Of course that is easier said than done. Let me first see if I can find some turmoil-indicators for the course of the game.
The begin position is turmoil free. The reason for that is that the pieces can't interact.
But allready during the first move, decisions are made about the course of the game. Let's take a deeper look in the difference between the open games and the closed games. The open game stirs up turmoil at move 1, while the closed game progresses much slower. What is the difference? What are the turmoil indicators?

Diagram 1

White to move

Since the queen asserts her influence at d4 white can force the break d4 at an early moment in the game.

Diagram 2

White to move.

In a closed opening it is much harder to force the break e4. It takes a lot of peraparation to accomplish that. The pawn has no support right now at e4.

So tha pawnbreaks open up the cranels and the pieces are needed to support the breaking pawn. Once open, the possibilities multiply and the complexity grows with it.

It make sense to first push the pawnwall forward to gain some room, and to postpone complexity. And hence the moment to gamble.


  1. Don't forget, also, that after 1.e4 e5, the e-pawns are now unprotected. After 1.d4 d5, everything is still defended. That makes a big difference in how quiet or otherwise the opening will be.

  2. I commented on your comment to my blog. I think your answer has some great wisdom but is also lacking in some other ways. Memory is such a fascinating topic in itself!

  3. An interesting,short page on types of memory. Note: i am not promoting their products of which i have absolutely no knowledge. --- lf.

  4. Another page on memory. Don't feel obligated to read all of these, I just found them interesting and wanted to share since you also seem curious aboutt he subject. :) -- lf

  5. I do not see as yet where this is going to, but please allow me some (rather random) observations:

    1. There are more significant differences between e4-e5 (open)and d4-d5 (closed) than you mention. In the open games f2 and f7 are rather exposed. These are mating squares, accessible for the opponents bishop and only defended once. This more or less invites sacrifices, since the payoff can be mate.

    2. Contrary to 2 f4 in the open games, playing 2 c4 in the closed games does not sacrifice a pawn. For this reason closed openings allow a buildup of tension in the center which is more gradual than in the open games. This tension however tends to be a bit more persistent.

    I hope these observations add to your reflections.

  6. Ed and Phaedrus,
    thanks for the contributions. Where this is going to? I don't know yet. But from our observations a picture emerges that if complexity can be kept within limits then pawns will play a keyrole in it. They decide if there is a connection between your pieces and your opponents, they decide if a crucial diagonal to f7 is open or not.
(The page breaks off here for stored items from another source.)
(* ===== verification/Future.v ===== *)
(** * Futures, timeouts and blocking ([os-network/src/future.rs], [timeout.rs], [lib.rs])

    The trait [Future] is a class of state machines polled in a machine state
    [W].  The kernel timer is outside the crate: it is the class [KTimerApi],
    and [KTimerOk] says that it counts ticks of a clock that moves on at every
    reading.  The main result is that [block_on] of a [Timeout] ends, within a
    number of polls given by the deadline, and how it ends. *)

From S2P Require Import Prelude.

(** ** [future.rs] *)
Inductive Async (T : Type) : Type :=
| Ready (v : T)
| NotReady.
Arguments Ready {T} v.
Arguments NotReady {T}.

#[export] Instance Async_eq_dec {T} `{EqDecision T} : EqDecision (Async T).
Proof. solve_decision. Defined.

Definition Async_from {T} (t : T) : Async T := Ready t.

Definition Poll (T E : Type) : Type := Result (Async T) E.

Class Future (W F O E : Type) := poll : F → io W (Poll O E * F).

(** ** [lib.rs]: blocking on a future

    [fuel] bounds the polls; running out of it is [NoFuel]. *)
Section Block.
Context {W F O E : Type} {fut : Future W F O E}.

Fixpoint block_on (fuel : nat) (f : F) : io W (Result O E * F) :=
  match fuel with
  | 0 => λ _, NoFuel
  | S fuel =>
      '(r, f) ← poll f;
      match r with
      | Ok (Ready v) => mret (Ok v, f)
      | Ok NotReady => block_on fuel f
      | Err e => mret (Err e, f)
      end
  end.

Context (yield_now : io W ()).

Fixpoint block_on_w_yield (fuel : nat) (f : F) : io W (Result O E * F) :=
  match fuel with
  | 0 => λ _, NoFuel
  | S fuel =>
      '(r, f) ← poll f;
      match r with
      | Ok (Ready v) => mret (Ok v, f)
      | Ok NotReady => yield_now ≫= λ _, block_on_w_yield fuel f
      | Err e => mret (Err e, f)
      end
  end.
End Block.

(** ** [timeout.rs] *)
Inductive Kind (T : Type) : Type :=
| Inner (err : T)
| Elapsed.
Arguments Inner {T} err.
Arguments Elapsed {T}.

Definition is_inner {T} (self : Kind T) : bool :=
  match self with Inner _ => true | _ => false end.
Definition into_inner {T} (self : Kind T) : option T :=
  match self with Inner err => Some err | _ => None end.
Definition is_elapsed {T} (self : Kind T) : bool :=
  match self with Elapsed => true | _ => false end.

(** [rust_kernel_linux_util::timer::KTimer] *)
Class KTimerApi (W : Type) := {
  KTimer : Type;
  KTimer_new : io W KTimer;
  KTimer_reset : KTimer → io W KTimer;
  get_passed_usec : KTimer → io W Z }.

Section Timeout.
Context {W : Type} {kt : KTimerApi W}.

Record Delay := mkDelay { timer : KTimer; wait_usec : Z }.

Definition Delay_new (wait_usec : Z) : io W Delay :=
  t ← KTimer_new; mret (mkDelay t wait_usec).

Definition Delay_reset (self : Delay) : io W Delay :=
  t ← KTimer_reset (timer self); mret (mkDelay t (wait_usec self)).

Definition Delay_reset_timer (self : Delay) (wait_usec : Z) : io W Delay :=
  Delay_reset (mkDelay (timer self) wait_usec).

Definition get_cur_delay_usec (self : Delay) : io W Z := get_passed_usec (timer self).

#[export] Instance Delay_Future : Future W Delay Z () := λ self,
  passed ← get_cur_delay_usec self;
  if (wait_usec self <=? passed)%Z then mret (Ok (Ready passed), self) else mret (Ok NotReady, self).

Context {T O E : Type} {fut : Future W T O E}.

(** [Timeout] owns its future, [TimeoutWRef] borrows it: [tr_value] is the
    borrowed value, read back by the caller when the borrow ends. *)
Record Timeout := mkTimeout { value : T; delay : Delay }.
Record TimeoutWRef := mkTimeoutWRef { tr_value : T; tr_delay : Delay }.

Definition Timeout_new (value : T) (timeout_usec : Z) : io W Timeout :=
  d ← Delay_new timeout_usec; mret (mkTimeout value d).

Definition TimeoutWRef_new (value : T) (timeout_usec : Z) : io W TimeoutWRef :=
  d ← Delay_new timeout_usec; mret (mkTimeoutWRef value d).

Definition Timeout_reset_timer (self : Timeout) (timeout_usec : Z) : io W Timeout :=
  d ← Delay_reset_timer (delay self) timeout_usec; mret (mkTimeout (value self) d).

Definition Timeout_get_cur_delay_usec (self : Timeout) : io W Z := get_cur_delay_usec (delay self).

#[export] Instance Timeout_Future : Future W Timeout O (Kind E) := λ self,
  '(r, value) ← poll (value self);
  match r with
  | Ok (Ready v) => mret (Ok (Ready v), mkTimeout value (delay self))
  | Err e => mret (Err (Inner e), mkTimeout value (delay self))
  | Ok NotReady =>
      '(r, delay) ← poll (delay self);
      match r with
      | Ok NotReady => mret (Ok NotReady, mkTimeout value delay)
      | Ok (Ready _passed) => mret (Err Elapsed, mkTimeout value delay)
      | Err _ => panic
      end
  end.

#[export] Instance TimeoutWRef_Future : Future W TimeoutWRef O (Kind E) := λ self,
  '(r, value) ← poll (tr_value self);
  match r with
  | Ok (Ready v) => mret (Ok (Ready v), mkTimeoutWRef value (tr_delay self))
  | Err e => mret (Err (Inner e), mkTimeoutWRef value (tr_delay self))
  | Ok NotReady =>
      '(r, delay) ← poll (tr_delay self);
      match r with
      | Ok NotReady => mret (Ok NotReady, mkTimeoutWRef value delay)
      | Ok (Ready _passed) => mret (Err Elapsed, mkTimeoutWRef value delay)
      | Err _ => panic
      end
  end.
End Timeout.
Arguments Delay W {kt}.
Arguments Timeout W {kt} T.
Arguments TimeoutWRef W {kt} T.

(** ** The clock

    [ticks] is the machine's clock; every reading of a timer takes time, and
    gives the whole microseconds since the timer was started. *)
Class KTimerOk (W : Type) `{KTimerApi W} := {
  ticks : W → Z;
  ticks_per_usec : Z;
  started : KTimer → Z;
  ticks_per_usec_pos : (0 < ticks_per_usec)%Z;
  KTimer_new_ok w : ∃ t w', KTimer_new w = Ret (t, w') ∧ (ticks w ≤ started t ≤ ticks w')%Z;
  KTimer_reset_ok t w : ∃ t' w', KTimer_reset t w = Ret (t', w') ∧ (ticks w ≤ started t' ≤ ticks w')%Z;
  get_passed_usec_ok t w : ∃ w',
    get_passed_usec t w = Ret (((ticks w' - started t) / ticks_per_usec)%Z, w') ∧ (ticks w < ticks w')%Z }.

(** A future that can be polled: from a state that satisfies [inv], polling
    returns, does not turn the clock back, and keeps [inv] while not ready. *)
Class Pollable {W F O E} `{Future W F O E} `{KTimerOk W} (inv : F → W → Prop) : Prop := {
  poll_returns f w : inv f w → ∃ r f' w', poll f w = Ret ((r, f'), w') ∧ (ticks w ≤ ticks w')%Z ∧
    (r = Ok NotReady → inv f' w');
  inv_clock f t w p w' : inv f w → get_passed_usec t w = Ret (p, w') → inv f w';
  inv_start f w t w' : inv f w → KTimer_new w = Ret (t, w') → inv f w' }.

Section TimeoutSpec.
Context {W : Type} {kt : KTimerApi W} {kt_ok : KTimerOk W}.
Context {T O E : Type} {fut : Future W T O E}.

(** The rounds of a timed wait in which neither the future nor the deadline
    was reached. *)
Inductive waits (d : Delay W) : T → W → T → W → Prop :=
| waits_done f w : waits d f w f w
| waits_again f w f1 w1 p w2 f' w' :
    poll f w = Ret ((Ok NotReady, f1), w1) → get_passed_usec (timer d) w1 = Ret (p, w2) →
    (p < wait_usec d)%Z → waits d f1 w2 f' w' → waits d f w f' w'.

(** How a timed wait on [v] ends: with the future's own result at the first
    poll that gives one, or, after a poll that gave none, with the deadline. *)
Definition timed_result (d : Delay W) (v : T) (w : W) (r : Result O (Kind E)) (v' : T) (w' : W) : Prop :=
  ∃ f1 w1 w2, waits d v w f1 w1 ∧
    match r with
    | Ok o => poll f1 w1 = Ret ((Ok (Ready o), v'), w')
    | Err (Inner e) => poll f1 w1 = Ret ((Err e, v'), w')
    | Err Elapsed => poll f1 w1 = Ret ((Ok NotReady, v'), w2) ∧
        ∃ p, get_passed_usec (timer d) w2 = Ret (p, w') ∧ (wait_usec d ≤ p)%Z
    end.

(** Ticks left until the deadline of [d]. *)
Definition ticks_left (d : Delay W) (w : W) : Z :=
  (started (timer d) + ticks_per_usec * wait_usec d - ticks w)%Z.

Lemma passed_late d w p w' :
  get_passed_usec (timer d) w = Ret (p, w') → (p < wait_usec d)%Z → (0 < ticks_left d w' < ticks_left d w)%Z.
Proof.
  intros E' Hp. destruct (get_passed_usec_ok (timer d) w) as (w1 & E1 & Hlt).
  rewrite E1 in E'. simplify_eq. pose proof ticks_per_usec_pos.
  unfold ticks_left. split; [|lia].
  pose proof (Z.mul_succ_div_gt (ticks w' - started (timer d)) ticks_per_usec). nia.
Qed.

Lemma Delay_poll_ok (d : Delay W) w p w' :
  get_passed_usec (timer d) w = Ret (p, w') →
  poll d w = Ret ((if (wait_usec d <=? p)%Z then Ok (Ready p) else Ok NotReady, d), w').
Proof.
  intros E'. unfold poll, Delay_Future, get_cur_delay_usec. rewrite (io_bind_run _ _ _ _ _ E').
  by destruct (wait_usec d <=? p)%Z.
Qed.

Context {inv : T → W → Prop} {ok : Pollable inv}.

Lemma block_on_timeout_ok fuel d v w :
  inv v w → (ticks_left d w < Z.of_nat fuel)%Z → (0 < fuel) →
  ∃ r v' d' w', block_on fuel (mkTimeout v d) w = Ret ((r, mkTimeout v' d'), w') ∧
    timed_result d v w r v' w'.
Proof.
  revert v w. induction fuel as [|fuel IH]; intros v w Hinv Hfuel Hpos; [lia|].
  cbn [block_on]. destruct (poll_returns v w Hinv) as (r & v1 & w1 & E1 & Ht1 & Hinv1).
  unfold poll at 1, Timeout_Future. cbn [value delay].
  unfold mbind at 1, io_bind at 1. rewrite (io_bind_run _ _ _ _ _ E1).
  destruct r as [[o|]|e].
  - exists (Ok o), v1, d, w1. split; [done|]. exists v, w, w. by split; [constructor|].
  - destruct (get_passed_usec_ok (timer d) w1) as (w2 & E2 & Ht2).
    rewrite (io_bind_run _ _ _ _ _ (Delay_poll_ok _ _ _ _ E2)).
    set (p := ((ticks w2 - started (timer d)) / ticks_per_usec)%Z) in *.
    destruct (Z.leb_spec (wait_usec d) p) as [Hle|Hlt].
    + exists (Err Elapsed), v1, d, w2. split; [done|]. exists v, w, w1. split; [constructor|]. eauto.
    + pose proof (passed_late d w1 p w2 E2 Hlt). unfold ticks_left in *.
      destruct (IH v1 w2) as (r & v' & d' & w' & E' & f1 & w3 & w4 & Hw & Hr);
        [eapply inv_clock; [by apply Hinv1|done]|lia|lia|].
      exists r, v', d', w'. split; [exact E'|]. exists f1, w3, w4. split; [|done].
      by eapply waits_again.
  - exists (Err (Inner e)), v1, d, w1. split; [done|]. exists v, w, w. by split; [constructor|].
Qed.

(** Waiting on a borrowed future is waiting on the future. *)
Lemma block_on_timeout_ref fuel v d w :
  block_on fuel (mkTimeoutWRef v d) w =
  match block_on fuel (mkTimeout v d) w with
  | Ret ((r, t), w') => Ret ((r, mkTimeoutWRef (value t) (delay t)), w')
  | Panic => Panic
  | UB => UB
  | NoFuel => NoFuel
  end.
Proof.
  revert v d w. induction fuel as [|fuel IH]; intros v d w; [done|]. cbn [block_on].
  unfold poll at 1 2, TimeoutWRef_Future, Timeout_Future. cbn [tr_value tr_delay value delay].
  unfold mbind, io_bind. destruct (poll v w) as [[[[[o|]|e] v'] w']| | |]; try done.
  destruct (poll d w') as [[[[[p|]|[]] d'] w'']| | |]; try done. apply IH.
Qed.

(** C7: A timed wait ends: polling once more than the ticks in the timeout is
    enough, whatever the future does, and the result is the future's first own
    result or, if the time passed before there was one, [Elapsed]. *)
Theorem timeout_wait_ends fuel v t w :
  inv v w → (Z.max 0 (ticks_per_usec * t) < Z.of_nat fuel)%Z →
  ∃ d w0 r v' d' w', Delay_new t w = Ret (d, w0) ∧ wait_usec d = t ∧
    (Timeout_new v t ≫= block_on fuel) w = Ret ((r, mkTimeout v' d'), w') ∧
    timed_result d v w0 r v' w'.
Proof.
  intros Hinv Hfuel. destruct (KTimer_new_ok w) as (tm & w0 & E0 & Ht0).
  assert (Ed : Delay_new t w = Ret (mkDelay tm t, w0)) by (unfold Delay_new; by rewrite (io_bind_run _ _ _ _ _ E0)).
  destruct (block_on_timeout_ok fuel (mkDelay tm t) v w0) as (r & v' & d' & w' & E' & Hr);
    [by eapply inv_start|unfold ticks_left; cbn; lia|lia|].
  exists (mkDelay tm t), w0, r, v', d', w'. split_and!; [done..| |done].
  unfold Timeout_new. rewrite (io_bind_run _ _ w (mkTimeout v (mkDelay tm t)) w0); [done|].
  by rewrite (io_bind_run _ _ _ _ _ Ed).
Qed.
End TimeoutSpec.

(** A clock that counts nanoseconds, advancing by 300 at every reading. *)
Definition ns_clock : KTimerApi Z := {|
  KTimer := Z;
  KTimer_new := λ w, Ret (w, w);
  KTimer_reset := λ _ w, Ret (w, w);
  get_passed_usec := λ t w, Ret (((w + 300 - t) / 1000)%Z, (w + 300)%Z) |}.

#[export] Instance ns_clock_ok : @KTimerOk Z ns_clock.
Proof.
  refine {| ticks := λ w : Z, w; ticks_per_usec := 1000; started := λ t : @KTimer Z ns_clock, t |}; cbn; [lia|..].
  - intros w. exists w, w. split; [done|lia].
  - intros _ w. exists w, w. split; [done|lia].
  - intros t w. exists (w + 300)%Z. split; [done|lia].
Defined.

(** A request whose completion arrives at a given time. *)
Definition completion : Future Z Z Z () := λ at_ns w,
  if (at_ns <=? w)%Z then Ret ((Ok (Ready w), at_ns), w) else Ret ((Ok NotReady, at_ns), w).

#[export] Instance completion_Pollable :
  @Pollable Z Z Z () completion ns_clock ns_clock_ok (λ _ _, True).
Proof.
  split; [|done..]. intros f w _. unfold poll, completion.
  destruct (Z.leb_spec f w).
  - exists (Ok (Ready w)), f, w. split_and!; [done|cbn; lia|done].
  - exists (Ok NotReady), f, w. split_and!; [done|cbn; lia|done].
Qed.

Lemma timeout_wait_ends_witness :
  ∃ d w0 r v' d' w', Delay_new (kt := ns_clock) 2 7%Z = Ret (d, w0) ∧ wait_usec d = 2%Z ∧
    (Timeout_new (kt := ns_clock) 1500%Z 2 ≫= block_on (fut := Timeout_Future (fut := completion)) 2001) 7%Z
      = Ret ((r, mkTimeout v' d'), w') ∧
    timed_result (fut := completion) d 1500%Z w0 r v' w'.
Proof.
  apply (timeout_wait_ends (kt_ok := ns_clock_ok) (ok := completion_Pollable) 2001 1500%Z 2 7%Z); [done|].
  cbn. lia.
Defined.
  7. Phaedrus references the f2 and f7 squares. I tell my yound students that these are the weakest squares on the board because they are only guarded by their king. Castling king side strengthens those squares and often in open games castling comes fairly early. Though castling can cause h2 and h7 to become weak if the knight is removed from f3 or f6. I've been thinking about those squares lately as I've seen a number of sacrifices on those squares to draw the king out.